[PROVIDED MATERIAL — start]

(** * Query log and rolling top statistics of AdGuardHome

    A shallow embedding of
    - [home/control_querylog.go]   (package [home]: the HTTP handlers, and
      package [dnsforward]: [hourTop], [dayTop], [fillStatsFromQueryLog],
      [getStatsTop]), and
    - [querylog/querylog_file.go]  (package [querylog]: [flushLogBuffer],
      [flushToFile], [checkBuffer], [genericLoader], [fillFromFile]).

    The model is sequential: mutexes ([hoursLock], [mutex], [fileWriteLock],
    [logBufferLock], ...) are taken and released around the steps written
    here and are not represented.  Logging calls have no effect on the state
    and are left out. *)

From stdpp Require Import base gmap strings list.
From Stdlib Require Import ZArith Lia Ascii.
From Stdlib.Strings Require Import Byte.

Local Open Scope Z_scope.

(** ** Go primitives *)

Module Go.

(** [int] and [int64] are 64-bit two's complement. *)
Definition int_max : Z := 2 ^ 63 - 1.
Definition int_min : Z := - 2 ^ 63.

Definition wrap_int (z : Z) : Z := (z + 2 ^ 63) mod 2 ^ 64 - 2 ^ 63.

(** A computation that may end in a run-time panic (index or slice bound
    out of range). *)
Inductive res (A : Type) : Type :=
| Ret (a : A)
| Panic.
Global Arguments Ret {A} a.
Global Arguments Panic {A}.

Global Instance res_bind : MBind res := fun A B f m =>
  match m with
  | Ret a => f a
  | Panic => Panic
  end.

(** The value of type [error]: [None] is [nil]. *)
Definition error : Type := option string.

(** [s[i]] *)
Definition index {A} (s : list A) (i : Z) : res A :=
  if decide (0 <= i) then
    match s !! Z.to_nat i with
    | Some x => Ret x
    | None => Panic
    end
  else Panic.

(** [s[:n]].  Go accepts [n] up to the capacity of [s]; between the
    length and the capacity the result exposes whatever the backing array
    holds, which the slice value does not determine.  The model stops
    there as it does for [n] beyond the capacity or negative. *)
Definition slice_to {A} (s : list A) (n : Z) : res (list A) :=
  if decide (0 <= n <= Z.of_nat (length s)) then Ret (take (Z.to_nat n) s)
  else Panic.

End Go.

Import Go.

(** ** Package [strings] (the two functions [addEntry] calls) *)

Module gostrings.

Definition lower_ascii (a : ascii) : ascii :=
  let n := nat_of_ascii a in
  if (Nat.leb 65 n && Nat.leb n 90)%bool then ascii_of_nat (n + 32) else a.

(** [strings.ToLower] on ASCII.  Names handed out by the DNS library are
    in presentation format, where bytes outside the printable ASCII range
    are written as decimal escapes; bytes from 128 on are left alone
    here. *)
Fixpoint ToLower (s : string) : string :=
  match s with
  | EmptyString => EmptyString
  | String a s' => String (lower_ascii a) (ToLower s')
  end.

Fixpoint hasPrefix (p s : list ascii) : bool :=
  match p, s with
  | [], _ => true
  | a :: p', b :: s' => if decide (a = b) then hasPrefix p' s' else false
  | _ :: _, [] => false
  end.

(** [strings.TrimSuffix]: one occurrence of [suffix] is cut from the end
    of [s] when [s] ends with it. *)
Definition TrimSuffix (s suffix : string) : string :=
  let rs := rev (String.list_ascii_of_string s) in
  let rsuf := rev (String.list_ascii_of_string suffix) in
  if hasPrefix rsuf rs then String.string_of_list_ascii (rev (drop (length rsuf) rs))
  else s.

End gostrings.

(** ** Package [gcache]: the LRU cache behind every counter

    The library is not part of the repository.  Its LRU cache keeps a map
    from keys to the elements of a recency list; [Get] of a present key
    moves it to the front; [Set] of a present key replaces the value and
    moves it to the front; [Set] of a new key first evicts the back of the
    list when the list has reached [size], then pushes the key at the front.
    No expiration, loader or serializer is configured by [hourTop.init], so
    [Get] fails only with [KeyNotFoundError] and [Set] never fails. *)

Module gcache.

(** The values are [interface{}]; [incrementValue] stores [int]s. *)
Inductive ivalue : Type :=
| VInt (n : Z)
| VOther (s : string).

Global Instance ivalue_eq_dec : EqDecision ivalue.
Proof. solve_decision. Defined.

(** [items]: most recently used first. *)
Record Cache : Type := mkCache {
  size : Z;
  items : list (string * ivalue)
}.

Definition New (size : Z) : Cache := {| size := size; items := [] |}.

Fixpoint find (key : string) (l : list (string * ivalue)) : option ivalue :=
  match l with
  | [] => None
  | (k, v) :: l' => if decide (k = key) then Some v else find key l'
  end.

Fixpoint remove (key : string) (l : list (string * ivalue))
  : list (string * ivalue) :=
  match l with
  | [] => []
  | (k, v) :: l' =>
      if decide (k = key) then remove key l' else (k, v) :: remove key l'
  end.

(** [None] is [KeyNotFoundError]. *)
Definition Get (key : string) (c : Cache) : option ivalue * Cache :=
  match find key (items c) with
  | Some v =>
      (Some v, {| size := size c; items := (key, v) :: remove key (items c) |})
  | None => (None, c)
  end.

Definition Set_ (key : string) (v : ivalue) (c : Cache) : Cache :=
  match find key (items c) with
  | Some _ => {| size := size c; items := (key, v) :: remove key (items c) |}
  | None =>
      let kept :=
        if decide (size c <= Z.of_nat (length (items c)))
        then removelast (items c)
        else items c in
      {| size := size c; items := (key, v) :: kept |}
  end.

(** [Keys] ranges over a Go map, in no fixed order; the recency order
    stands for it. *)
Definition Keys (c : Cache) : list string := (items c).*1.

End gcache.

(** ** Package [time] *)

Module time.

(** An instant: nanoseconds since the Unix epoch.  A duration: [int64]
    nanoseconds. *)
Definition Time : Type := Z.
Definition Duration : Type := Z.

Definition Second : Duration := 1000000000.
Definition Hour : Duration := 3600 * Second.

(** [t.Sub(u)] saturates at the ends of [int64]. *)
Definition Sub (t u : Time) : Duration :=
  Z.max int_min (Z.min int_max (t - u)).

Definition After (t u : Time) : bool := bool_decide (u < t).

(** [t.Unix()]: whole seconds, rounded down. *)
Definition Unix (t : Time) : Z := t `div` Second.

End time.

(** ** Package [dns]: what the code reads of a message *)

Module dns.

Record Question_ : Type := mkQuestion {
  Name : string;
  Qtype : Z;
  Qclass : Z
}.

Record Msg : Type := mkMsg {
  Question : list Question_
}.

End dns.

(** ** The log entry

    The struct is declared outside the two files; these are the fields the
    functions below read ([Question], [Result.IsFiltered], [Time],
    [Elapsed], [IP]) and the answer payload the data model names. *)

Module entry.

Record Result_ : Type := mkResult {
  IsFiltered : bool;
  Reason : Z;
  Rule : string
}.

[PROVIDED MATERIAL — finish]

GOAL OF THE EXERCISE: Your answer should be exactly the lines of the data above, from the first through the line containing "Definition int_min : Z := - 2 ^ 63.".

SOLVED EXERCISE:
(** * Query log and rolling top statistics of AdGuardHome

    A shallow embedding of
    - [home/control_querylog.go]   (package [home]: the HTTP handlers, and
      package [dnsforward]: [hourTop], [dayTop], [fillStatsFromQueryLog],
      [getStatsTop]), and
    - [querylog/querylog_file.go]  (package [querylog]: [flushLogBuffer],
      [flushToFile], [checkBuffer], [genericLoader], [fillFromFile]).

    The model is sequential: mutexes ([hoursLock], [mutex], [fileWriteLock],
    [logBufferLock], ...) are taken and released around the steps written
    here and are not represented.  Logging calls have no effect on the state
    and are left out. *)

From stdpp Require Import base gmap strings list.
From Stdlib Require Import ZArith Lia Ascii.
From Stdlib.Strings Require Import Byte.

Local Open Scope Z_scope.

(** ** Go primitives *)

Module Go.

(** [int] and [int64] are 64-bit two's complement. *)
Definition int_max : Z := 2 ^ 63 - 1.
Definition int_min : Z := - 2 ^ 63.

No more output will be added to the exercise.